++++ Study material
(* ===== verification/Sorting.v ===== *)
(** Sorting: [std::sort] as an interface, and the [RadixSorter] of
    src/embarlet/sequencer_utils.h. *)

From S2P Require Import Prelude.

(** * [std::sort]

    The standard fixes the result up to the order of equivalent elements, and
    only for a comparator that is a strict weak order. *)

Record strict_weak_order {T} (lt : T -> T -> bool) : Prop := {
  swo_irrefl a : lt a a = false;
  swo_trans a b c : lt a b = true -> lt b c = true -> lt a c = true;
  swo_ge_trans a b c : lt b a = false -> lt c b = false -> lt c a = false;
}.

Class StdSort := {
  std_sort : forall {T : Type}, (T -> T -> bool) -> list T -> list T;
  std_sort_perm : forall {T} (lt : T -> T -> bool) l,
    strict_weak_order lt -> std_sort lt l ≡ₚ l;
  std_sort_sorted : forall {T} (lt : T -> T -> bool) l,
    strict_weak_order lt -> StronglySorted (fun a b => lt b a = false) (std_sort lt l);
}.

Definition by_key {T} (key : T -> Z) (a b : T) : bool := key a <? key b.

Lemma by_key_swo {T} (key : T -> Z) : strict_weak_order (by_key key).
Proof.
  split; unfold by_key; intros *; rewrite ?Z.ltb_lt, ?Z.ltb_ge; lia.
Qed.

(** A comparator that compares one key and breaks ties with another comparator. *)
Definition by_key_then {T} (key : T -> Z) (lt : T -> T -> bool) (a b : T) : bool :=
  if negb (key a =? key b) then key a <? key b else lt a b.

Lemma by_key_then_swo {T} (key : T -> Z) lt :
  strict_weak_order lt -> strict_weak_order (@by_key_then T key lt).
Proof.
  intros [Hi Ht Hg]. split; unfold by_key_then.
  - intros a. rewrite Z.eqb_refl. apply Hi.
  - intros a b c. destruct (Z.eqb_spec (key a) (key b)), (Z.eqb_spec (key b) (key c)),
      (Z.eqb_spec (key a) (key c)); simpl; rewrite ?Z.ltb_lt; intros; try lia; eauto.
  - intros a b c. destruct (Z.eqb_spec (key b) (key a)), (Z.eqb_spec (key c) (key b)),
      (Z.eqb_spec (key c) (key a)); simpl; rewrite ?Z.ltb_ge; intros; try lia; eauto.
Qed.
#[export] Hint Resolve by_key_swo by_key_then_swo : emb.

Section std_sort_facts.
  Context `{StdSort} {T : Type}.

Lemma std_sort_by_key (key : T -> Z) l :
  StronglySorted (fun a b => key a <= key b) (std_sort (by_key key) l).
Proof.
  eapply StronglySorted_impl; [|apply std_sort_sorted, by_key_swo].
  unfold by_key. intros a b _ _. rewrite Z.ltb_ge. done.
Qed.
End std_sort_facts.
++++++++
Copy exactly, please, the span of lines that begins at the line with "intros [Hi Ht" and ends at the last line of the data, both included.

__Problem solution__:
  intros [Hi Ht Hg]. split; unfold by_key_then.
  - intros a. rewrite Z.eqb_refl. apply Hi.
  - intros a b c. destruct (Z.eqb_spec (key a) (key b)), (Z.eqb_spec (key b) (key c)),
      (Z.eqb_spec (key a) (key c)); simpl; rewrite ?Z.ltb_lt; intros; try lia; eauto.
  - intros a b c. destruct (Z.eqb_spec (key b) (key a)), (Z.eqb_spec (key c) (key b)),
      (Z.eqb_spec (key c) (key a)); simpl; rewrite ?Z.ltb_ge; intros; try lia; eauto.
Qed.
#[export] Hint Resolve by_key_swo by_key_then_swo : emb.

Section std_sort_facts.
  Context `{StdSort} {T : Type}.

Lemma std_sort_by_key (key : T -> Z) l :
  StronglySorted (fun a b => key a <= key b) (std_sort (by_key key) l).
Proof.
  eapply StronglySorted_impl; [|apply std_sort_sorted, by_key_swo].
  unfold by_key. intros a b _ _. rewrite Z.ltb_ge. done.
Qed.
End std_sort_facts.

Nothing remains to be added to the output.